Here’s why:
For over ten years I wondered whether public debate would ever be conducted on sane ground again, so that the rational among us wouldn’t waste so much time and energy in anxiety, reality checks, worrying over collective national guilt and desperately shouting truths from rooftops to try and penetrate veils of partisanship that rained down daily.
Lo and behold that day has come.
Yes, times are tough and dramatic, and we still hear from those frenetic twins, Hype and Spin, especially on Fox News and shows like Rush Limbaugh, but they’re no longer emceeing the debate.
Obama’s reassuring voice is leading our discussions back to terra firma.
We’re no longer debating whether to bomb and occupy another country but rather just who it is we should be talking with in order to prevent the next war.

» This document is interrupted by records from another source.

(* ===== verification/TrayMenu.v ===== *)
(** * TrayMenu: the popup menu, the window procedure and the message loop

    Models [apps/true-tick/src/tray/menu.rs] (building, refreshing and showing the
    popup menu, and its commands), and [window_proc] and the shutdown loop of
    [controller.rs].

    Menus live in a store of handles, because two names may stand for one menu:
    when the settings are reopened as the root menu, [root] and [settings] are
    the same handle, and a refresh writes through both. *)
From coqutil Require Import Datatypes.RecordSetters.
From S2P Require Import Prelude Text Core Policy Watchdog Privacy Diagnostics Platform Ownership Wire Pause Files Config Session FileFrames Dirs Startup Logging Surface Menus Engine Tray.
Import TriangleBracketNotations.

Definition POPUP_REFRESH_TIMER_ID : Z := 0x7000.
Definition POPUP_REFRESH_INTERVAL_MS : Z := 500.
Definition MF_STRING : Z := 0x0000.
Definition MF_SEPARATOR : Z := 0x0800.
Definition MF_GRAYED : Z := 0x0001.
Definition MF_POPUP : Z := 0x0010.
Definition ROOT_MENU_START_POSITION : nat := 2.
Definition ROOT_MENU_STOP_POSITION : nat := 3.
Definition SCHEDULE_MENU_CANCEL_POSITION : nat := 6.
Definition SCHEDULE_MENU_RESUME_POSITION : nat := 7.
Definition SETTINGS_MENU_AUTO_START_POSITION : nat := 0.
Definition SETTINGS_MENU_AUTO_TIME_POSITION : nat := 1.
Definition SETTINGS_MENU_AUTO_RESUME_POSITION : nat := 2.
Definition SETTINGS_MENU_BATTERY_LOCKOUT_POSITION : nat := 3.
Definition SHUTDOWN_PUMP_BOUND_MS : Z := 50.
(* ===== verification/TrayStart.v ===== *)
(** * TrayStart: the start of the process

    Models [run] of [apps/true-tick/src/tray/controller.rs] up to its message
    loop: the single-instance decision, the session marker, the configuration and
    the registration at startup, the application and its window, the settle probe
    of [tray/tier.rs], and the abort of a start that fails.

    Diagnostic records before the application exists change no state of the model
    and are left out, and so are the labels that name the slot in reports. *)
From coqutil Require Import Datatypes.RecordSetters.
From S2P Require Import Prelude Text Core Policy Watchdog Privacy Diagnostics Platform Ownership Wire Pause Files Config Session FileFrames Dirs Startup Logging Surface Menus Engine Tray TrayMenu.
Import TriangleBracketNotations.

(** ** Decisions *)

Definition ERROR_ALREADY_EXISTS : Z := 183.
Definition ERROR_CLASS_ALREADY_EXISTS : Z := 1410.

Module SingleInstanceDecision.
Inductive SingleInstanceDecision := Proceed (handle : Z) | ExistingInstance | Failure (raw_error : Z).
End SingleInstanceDecision.
Abbreviation SingleInstanceDecision := SingleInstanceDecision.SingleInstanceDecision.
Definition single_instance_decision (handle raw_error : Z) : SingleInstanceDecision :=
  if handle =? 0 then SingleInstanceDecision.Failure raw_error
  else if raw_error =? ERROR_ALREADY_EXISTS then SingleInstanceDecision.ExistingInstance
  else SingleInstanceDecision.Proceed handle.

Module TaskbarCreatedDecision.
Inductive TaskbarCreatedDecision := RestoreTrayIcon | Ignore.
End TaskbarCreatedDecision.
Definition taskbar_created_decision (message registered_message : Z) : TaskbarCreatedDecision.TaskbarCreatedDecision :=
  if negb (registered_message =? 0) && (message =? registered_message)
  then TaskbarCreatedDecision.RestoreTrayIcon else TaskbarCreatedDecision.Ignore.

Module AnotherInstanceDecision.
Inductive AnotherInstanceDecision := Notify | Record | Ignore.
End AnotherInstanceDecision.
Definition another_instance_decision (message registered_message : Z) : AnotherInstanceDecision.AnotherInstanceDecision :=
  if negb (registered_message =? 0) && (message =? registered_message)
  then AnotherInstanceDecision.Record else AnotherInstanceDecision.Ignore.
Definition another_instance_notify_decision (hwnd : Z) : AnotherInstanceDecision.AnotherInstanceDecision :=
  if hwnd =? 0 then AnotherInstanceDecision.Ignore else AnotherInstanceDecision.Notify.

Definition class_registration_result (atom raw_error : Z) : result Z unit :=
  if negb (atom =? 0) || (raw_error =? ERROR_CLASS_ALREADY_EXISTS) then Ok tt else Err raw_error.

(** The length [GetModuleFileNameW] answers, and the buffer it was given. *)
Module ModulePathGrowthDecision.
Inductive ModulePathGrowthDecision := Accept (length : Z) | Grow (capacity : Z) | GiveUp.
End ModulePathGrowthDecision.
Abbreviation ModulePathGrowthDecision := ModulePathGrowthDecision.ModulePathGrowthDecision.
Definition MODULE_PATH_INITIAL_CAPACITY : Z := 260.
Definition MODULE_PATH_MAX_ATTEMPTS : Z := 8.
Definition MODULE_PATH_MAX_CAPACITY : Z := 32768.
Definition module_path_growth_decision (length buffer_capacity attempts : Z) : ModulePathGrowthDecision :=
  if length =? 0 then ModulePathGrowthDecision.GiveUp
  else if length <? buffer_capacity then ModulePathGrowthDecision.Accept length
  else if (MODULE_PATH_MAX_ATTEMPTS <=? attempts) || (MODULE_PATH_MAX_CAPACITY <=? buffer_capacity)
  then ModulePathGrowthDecision.GiveUp
  else
    let next_capacity := Z.min (Z.min (buffer_capacity * 2) u64_max) MODULE_PATH_MAX_CAPACITY in
    if buffer_capacity <? next_capacity then ModulePathGrowthDecision.Grow next_capacity
    else ModulePathGrowthDecision.GiveUp.

(** [get_module_file_name_w_path]: [GetModuleFileNameW] answers the length of the
    text it wrote, which is the capacity of the buffer when the path is as long or
    longer, and 0 when it fails.  [None] is the empty path. *)
Fixpoint module_path_loop (fuel : nat) (answer : Z → Z) (capacity attempts : Z) : option (option Z) :=
  match fuel with
  | O => None
  | S fuel =>
      match module_path_growth_decision (answer capacity) capacity attempts with
      | ModulePathGrowthDecision.Accept valid_length => Some (Some valid_length)
      | ModulePathGrowthDecision.Grow next_capacity =>
          module_path_loop fuel answer next_capacity (sat_add 64 attempts 1)
      | ModulePathGrowthDecision.GiveUp => Some None
      end
  end.

(** ** Before the application *)

(** What the start reads: the clocks and the free space, the events recorded so
    far, [TEMPORARY_SEQUENCE] after the load (1 when it saved, else 0), and the
    error of the common controls when they fail. *)
Record StartReading := mkStart {
  start_moment : Moment;
  start_store : StoreState;
  start_seconds : option Z;
  backup_timestamp : Z;
  sequence_after_load : Z;
  controls_error : Z }.

Record Booted := mkBooted {
  booted_config : Config;
  booted_status : str;
  (** [startup_anomalies]: a corrupted marker, a recovered configuration. *)
  booted_anomalies : nat;
  booted_previous : PreviousSession }.

Section Start.
Context {P : Type} `{TimerPlatform P} `{EmergencyRestore P} {W : Type} `{Desktop W}.
Context `{Sha256} `{IoDisplay} `{PathDisplay} `{TrayHost}.
Abbreviation A := (App P W).
Abbreviation E := (comp A Diverged).
Abbreviation TR := (Tray P W).
Abbreviation T := (comp TR TrayStop).
Context (rd : StartReading).

(** [{error:?}] of a [StartupError]. *)
Definition startup_error_debug (e : StartupError) : str :=
  match e with
  | StartupError.Unsupported => lit "Unsupported"
  | StartupError.InvalidExecutablePath => lit "InvalidExecutablePath"
  | StartupError.LauncherMissing => lit "LauncherMissing"
  | StartupError.NotLauncher => lit "NotLauncher"
  | StartupError.NotDevelopmentExecutable => lit "NotDevelopmentExecutable"
  | StartupError.OpenKey raw => lit "OpenKey { raw_status: " ++ show_u raw ++ lit " }"
  | StartupError.SetValue raw => lit "SetValue { raw_status: " ++ show_u raw ++ lit " }"
  | StartupError.RemoveValue raw => lit "RemoveValue { raw_status: " ++ show_u raw ++ lit " }"
  | StartupError.CloseKey raw => lit "CloseKey { raw_status: " ++ show_u raw ++ lit " }"
  end.

(** What the last session left, and the marker of this one. *)
Definition boot_session {Er} : comp Machine Er PreviousSession :=
  _ ← modify (λ m, set_disk (log_fs (purge_expired_logs_at_startup (start_moment rd) log_directory
                                       (mkLogger (disk m) (start_store rd) 0 None) : result Er unit * Logger).2) m);
  previous_read ← on_disk (read_session_marker state_directory);
  _ ← ask_disk (fs_exists (session_marker_path state_directory));
  _ ← match tombstone_current process_id (start_seconds rd) with
      | Ok tombstone => _ ← on_disk (create_session_tombstone process_id state_directory tombstone); mret tt
      | Err _ => mret tt
      end;
  mret (classify_session_read previous_read).

(** The configuration, what its load has to say, and whether it was recovered. *)
Definition boot_config {Er} : comp Machine Er (Config * option str * bool) :=
  outcome ← on_disk (load_with_migration process_id 0 (backup_timestamp rd) config_path);
  mret match outcome with
       | Ok o =>
           (loaded o, if recovered_from_corruption o then Some (lit "Info: config recovered from corrupted file") else None,
            recovered_from_corruption o)
       | Err error => (config_default, Some (lit "Red: " ++ config_error_display error), false)
       end.

(** The registration the configuration asks for; none when the load has a note. *)
Definition boot_registration {Er} (c : Config) (status : option str) : comp Machine Er str :=
  match status with
  | Some note => mret note
  | None =>
      match startup_operation (startup_enabled c) with
      | StartupOperation.Register =>
          match startup_target debug_assertions executable with
          | Ok target =>
              registered ← attempt (register_startup_target target);
              mret match registered with
                   | Ok _ => lit "boot startup registered for current-user " ++ target_description target
                   | Err error => lit "Red: boot startup registration error " ++ startup_error_debug error
                   end
          | Err error => mret (lit "Red: " ++ error)
          end
      | StartupOperation.Remove =>
          removed ← attempt startup_remove;
          mret match removed with
               | Ok _ => lit "boot startup registration disabled by config"
               | Err error => lit "Red: boot startup removal error " ++ startup_error_debug error
               end
      end
  end.

Definition boot {Er} : comp Machine Er Booted :=
  previous ← boot_session;
  '(c, status, recovered) ← boot_config;
  startup_status ← boot_registration c status;
  let corrupted := if bool_decide (previous = PreviousSession.Corrupted) then 1%nat else 0%nat in
  mret (mkBooted c (bounded_startup_status startup_status) (corrupted + (if (recovered : bool) then 1 else 0))%nat previous).

(** ** The application *)

(** [WindowsTimerPlatform] and the desktop are given; [dialogs] and [natives] are
    the script of the run. *)
Definition tray_new (platform : P) (w : W) (m : Machine) (b : Booted) (dialogs : list (list Message * Z)) (natives : list bool) : TR :=
  mkTray (app_new platform w (booted_config b) (booted_anomalies b)) m (booted_status b) (sequence_after_load rd)
    gate_new false false [] [] false tracker_new false None 0 0 0 true false None None false false false None ∅ 1 None false
    dialogs natives.

(** ** The settle probe: [tray/tier.rs] *)

(** [None]: not applicable.  [fuel] bounds the loop. *)
Fixpoint settle_probe_loop (fuel : nat) (attempts_used : Z) : E (option SettleProbeOutcome) :=
  match fuel with
  | O => fail OutOfFuel
  | S fuel =>
      step ← on_controller (attempt_startup_kernel_settle_probe attempts_used);
      match step with
      | Ok SettleProbeStep.NotApplicable => mret None
      | Ok (SettleProbeStep.Retry budget_remaining) =>
          _ ← record "recovery.settle_probe"; settle_probe_loop fuel (attempts_used + 1)
      | Ok (SettleProbeStep.Settled outcome) => mret (Some outcome)
      | Err _ => mret None (* the probe does not fail *)
      end
  end.

Definition probe_startup_kernel_settle : E unit :=
  outcome ← settle_probe_loop (S (Z.to_nat SETTLE_PROBE_ATTEMPTS)) 0;
  match outcome with
  | None => mret tt
  | Some outcome =>
      _ ← sync_timing_snapshot;
      _ ← modify (λ a, a <| timing_snapshot_valid := true |>);
      match outcome with
      | SettleProbeOutcome.Resolved _ => record "kernel.self_heal.settle_probe_restored"
      | SettleProbeOutcome.ExternalClientConfirmed =>
          _ ← modify (λ a, a <| external_timing := true |>);
          record "kernel.self_heal.external_timing_confirmed"
      | SettleProbeOutcome.Exhausted => record "kernel.self_heal.settle_probe_exhausted"
      end
  end.

(** ** Windows, and the abort *)

(** [abort_startup] and [abort_after_window]: the marker says why. *)
Definition abort_startup (message : str) : T bool :=
  _ ← note "lifecycle.startup.abort";
  written ← on_disk_of (write_aborted_session_marker process_id state_directory (start_seconds rd) message);
  _ ← (if is_ok written then mret tt else note_outcome "lifecycle.session_marker.error" DiagnosticOutcome.Failed);
  mret false.

(** Each call with the record and the message of its failure. *)
Definition window_calls : list (string * str) :=
  [("native.GetModuleHandleW.error", lit "True" ++ [8482] ++ lit " Tick could not obtain its native module handle.");
   ("native.InitCommonControlsEx.error", lit "True" ++ [8482] ++ lit
      " Tick could not initialize Windows Common Controls for the diagnostic window. Native error code: "
      ++ show_u (controls_error rd) ++ lit ".");
   ("native.RegisterClassW.tray.error", lit "True" ++ [8482] ++ lit " Tick could not create its tray window class.");
   ("native.LoadIconW.error", lit "True" ++ [8482] ++ lit " Tick could not create its tray icon resource.");
   ("native.RegisterClassW.diagnostic.error", lit "True" ++ [8482] ++ lit
      " Tick could not create its diagnostic window class.");
   ("native.RegisterClassW.presets.error", lit "True" ++ [8482] ++ lit " Tick could not create its presets window class.");
   ("native.CreateWindowExW.tray.error", lit "True" ++ [8482] ++ lit " Tick could not create its tray window.")].

Fixpoint create_windows (calls : list (string * str)) : T (option str) :=
  match calls with
  | [] => mret None
  | (event, message) :: calls =>
      made ← native;
      if (made : bool) then create_windows calls
      else _ ← note_outcome event DiagnosticOutcome.Failed; mret (Some message)
  end.

Definition create_icon : T (option str) :=
  created ← on_app (on_world shell_create);
  if negb created then
    _ ← note_outcome "native.tray_icon.create.error" DiagnosticOutcome.Failed;
    mret (Some (lit "True" ++ [8482] ++ lit " Tick could not create its tray icon."))
  else
    added ← on_app (on_world shell_add);
    if negb added then
      _ ← note_outcome "native.Shell_NotifyIconW.add.error" DiagnosticOutcome.Failed;
      mret (Some (lit "True" ++ [8482] ++ lit " Tick could not add its tray icon."))
    else
      _ ← on_app (modify (λ a, a <| tray_icon := true |>));
      mret None.

(** The heartbeat's timer and the first beat. *)
Definition start_heartbeat : T unit :=
  kicked ← on_app now;
  _ ← on_app (modify (λ a, a <| heartbeat := monotonic_ms kicked |>));
  armed ← on_app (SetTimer HEARTBEAT_TIMER_ID HEARTBEAT_INTERVAL_MS);
  _ ← note "heartbeat.timer.armed";
  if (armed : bool) then t ← on_app now; modify (λ s : TR, s <| last_heartbeat_fire := Some t |>) else mret tt.

Definition start_app : T bool :=
  _ ← begin_op;
  windows ← create_windows window_calls;
  match windows with
  | Some message => abort_startup message
  | None =>
      icon ← create_icon;
      match icon with
      | Some message => abort_startup message
      | None =>
          server ← native;
          _ ← (if (server : bool) then
                 _ ← modify (λ t : TR, t <| ipc_server := true |>); note "ipc.server.started"
               else note_outcome "ipc.server.start_failed" DiagnosticOutcome.Failed);
          _ ← note "policy.recalculate";
          _ ← on_app (refresh_operating_tier fuel);
          _ ← on_app refresh_timing_observation;
          _ ← on_app probe_startup_kernel_settle;
          t ← get;
          _ ← (if automatic (config (app t)) then note "policy.startup_automatic" else mret tt);
          _ ← on_app (apply_power_reconciliation fuel);
          _ ← flush_log;
          _ ← finish_operation DiagnosticOutcome.Completed;
          _ ← start_heartbeat;
          mret true
      end
  end.

(** Up to the message loop: whether the process goes on. *)
Definition start_process (platform : P) (w : W) (m : Machine) (dialogs : list (list Message * Z)) (natives : list bool)
    : result TrayStop bool * TR :=
  match boot m with
  | (Ok b, m) => start_app (tray_new platform w m b dialogs natives)
  | (Err e, _) => match (e : Empty_set) with end
  end.
End Start.

(** A run by its result, which is all a computation has to show. *)
Lemma ran {X S} (m : X * S) x : m.1 = x → m = (x, m.2).
Proof. intros <-. apply surjective_pairing. Qed.
Lemma publish_sound : follows sound (publish f : E _).
Proof. apply sound_moves; [apply publish_eases|apply publish_moves]. Qed.
Lemma release_sound s : follows sound (guarded_release f s : E _).
Proof. apply sound_moves; [apply release_eases|intros; apply guarded_release_moves]. Qed.
Lemma start_sound : follows sound (manual_start f : E _).
Proof. apply sound_guarded; [apply start_readies|apply (handle_guarded f EvManualStart)]. Qed.
Lemma stop_sound : follows sound (manual_stop f : E _).
Proof. apply sound_guarded; [apply stop_readies|apply (handle_guarded f EvManualStop)]. Qed.
Lemma reconcile_sound : follows sound (reconcile f : E _).
Proof. apply sound_guarded; [apply reconcile_readies|apply (handle_guarded f EvReconcile)]. Qed.
Lemma power_reconciliation_sound : follows sound (apply_power_reconciliation f : E _).
Proof. apply sound_guarded; [apply power_reconciliation_readies|apply guarded_moves, power_reconciliation_moves]. Qed.
Lemma ipc_sound verb payload : follows sound (handle_ipc_command f verb payload : E _).
Proof. apply sound_guarded; [apply ipc_readies|apply ipc_guarded]. Qed.
Lemma schedule_sound act d : follows sound (schedule_duration_action f act d : E _).
Proof. apply sound_guarded; [apply schedule_readies|apply schedule_guarded]. Qed.
Lemma preset_sound act i : follows sound (schedule_preset_action f act i : E _).
Proof. apply sound_guarded; [apply preset_readies|apply (handle_guarded f (EvSchedule act i))]. Qed.
Lemma cancel_sound : follows sound (cancel_scheduled_action f : E _).
Proof. apply sound_guarded; [apply cancel_readies|apply cancel_guarded]. Qed.
Lemma handoff_timer_sound : follows sound (handle_handoff_timer f : E _).
Proof. apply sound_guarded; [apply handoff_timer_readies|apply (handle_guarded f EvHandoffTimer)]. Qed.
Lemma surface_sound : follows sound (service_surface_recovery f : E _).
Proof. apply sound_guarded; [apply surface_readies|apply (handle_guarded f EvSurfaceTimer)]. Qed.
Lemma display_sound : follows sound (handle_schedule_display_timer f : E _).
Proof. apply sound_guarded; [apply display_timer_readies|apply (handle_guarded f EvDisplayTimer)]. Qed.
Lemma debounce_sound : follows sound (handle_power_debounce_timer f : E _).
Proof. apply sound_guarded; [apply debounce_readies|apply (handle_guarded f EvDebounceTimer)]. Qed.
Lemma duration_timer_sound id : follows sound (handle_duration_timer f id : E _).
Proof. apply sound_guarded; [apply duration_timer_readies|apply (handle_guarded f (EvDurationTimer id))]. Qed.
Lemma broadcast_sound m : follows sound (handle_power_broadcast f m : E _).
Proof. apply sound_guarded; [apply broadcast_readies|apply (handle_guarded f (EvPowerBroadcast m))]. Qed.
Lemma cancel_timer_sound : follows sound (cancel_duration_timer : E _).
Proof. apply sound_neutral. unfold cancel_duration_timer. sound_leaf_tac. Qed.
Lemma kill_display_sound : follows sound (kill_schedule_display_timer : E _).
Proof. apply sound_neutral. unfold kill_schedule_display_timer. sound_leaf_tac. Qed.
Lemma kill_debounce_sound : follows sound (kill_power_debounce_timer : E _).
Proof. apply sound_neutral. unfold kill_power_debounce_timer, clear_debounce. sound_leaf_tac. Qed.
Lemma finish_handoff_sound : follows sound (finish_handoff_timer : E _).
Proof. apply sound_neutral. unfold finish_handoff_timer. sound_leaf_tac. Qed.
End EngineSound.
(* ===== verification/TrayEnd.v ===== *)
(** * TrayEnd: from the start of the process to its end

    The start establishes the invariant of [TrayStays], so every state the process
    reaches has it: what a verified cleanup means, when the quit message is posted,
    that the message loop of the dialogs ends, and how the shutdown loop ends. *)
From coqutil Require Import Datatypes.RecordSetters.
From S2P Require Import Prelude Text Core Policy Watchdog Privacy Diagnostics Platform Ownership Wire Pause Files Config Session FileFrames Dirs Startup Logging Surface Menus Engine EngineSteps EngineTermination EngineSafety EngineEase Tray TrayMenu TrayStart TrayStays TraySafety.
Import TriangleBracketNotations.

Section Start.
Context {P : Type} `{TimerPlatformLaws P} `{EmergencyRestore P} {W : Type} `{Desktop W}.
Context `{Sha256} `{IoDisplay} `{PathDisplay} `{TrayHost}.
Abbreviation A := (App P W).
Abbreviation E := (comp A Diverged).
Abbreviation TR := (Tray P W).
Abbreviation T := (comp TR TrayStop).
Implicit Types t : TR.

Lemma tier_sound : follows sound (refresh_operating_tier fuel : E _).
Proof. apply sound_moves; [apply tier_eases|intros; by apply cycle_guarded]. Qed.
Lemma timing_sound : follows sound (refresh_timing_observation : E _).
Proof. apply sound_guarded; [apply refresh_timing_readies|apply guarded_moves, moves_neutral, refresh_timing_guard]. Qed.

(** The probe: the controller's own step. *)
Lemma probe_sound n : follows sound (on_controller (attempt_startup_kernel_settle_probe n) : E _).
Proof.
  intros a x a'. unfold on_controller. destruct (attempt_startup_kernel_settle_probe n (controller a)) as [r c] eqn:Ec.
  intros [= _ <-]. split; [done|]. intros Ht. change (tracks c). pose proof (act_tracks (DoProbe n) _ Ht) as Hp.
  cbn [act] in Hp. by rewrite Ec in Hp.
Qed.
Lemma probe_loop_sound n k : follows sound (settle_probe_loop n k : E _).
Proof.
  revert k. induction n as [|n IH]; intros k; [apply follows_fail|]. cbn [settle_probe_loop].
  apply follows_bind; [apply _|apply probe_sound|intros [[]|]]; try (apply follows_ret; apply _).
  apply follows_bind; [apply _|apply sound_neutral; unfold record; sound_leaf_tac|intros _; apply IH].
Qed.
Lemma settle_sound : follows sound (probe_startup_kernel_settle : E _).
Proof.
  unfold probe_startup_kernel_settle. apply follows_bind; [apply _|apply probe_loop_sound|intros [o|]].
  - apply sound_neutral. destruct o; sound_leaf_tac.
  - apply follows_ret. apply _.
Qed.
Hint Resolve tier_sound timing_sound settle_sound : tray_sound.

Talk’s no longer about whether climate change is real, but how best to craft "cap & trade," what plants to turn into fuel, how to reconfigure the grid, and which Green initiatives to include in a national jobs program. These are issues rational people might debate.
Talk’s no long about whether to turn Social Security over to Wall Street, but rather, how many lifelines we should throw Wall Street's way to keep it from pulling us all under.
It’s not about whether financial regulation is good or bad, but how, where and how quickly to implement sane regulatory measures about sub-prime mortgages, and how to deconstruct too-big-to-fail entities such as AIG which, serving as its own traffic cop, ran amok.
It’s not about whether keeping so-called terrorists locked up at Guantanamo is good for America but how quickly we might dismantle the prison.
Not whether water-boarding and other such tortures are necessary, but how to make sure we don’t use them.
Not whether kidnapping and black box prisons and other violations of habeas corpus occurred, but whether to prosecute those who dragged our good name through the slime of such practices.
Not whether universal healthcare is "socialized medicine," but rather what mix of public and private resources can be cobbled together to cover the uninsured.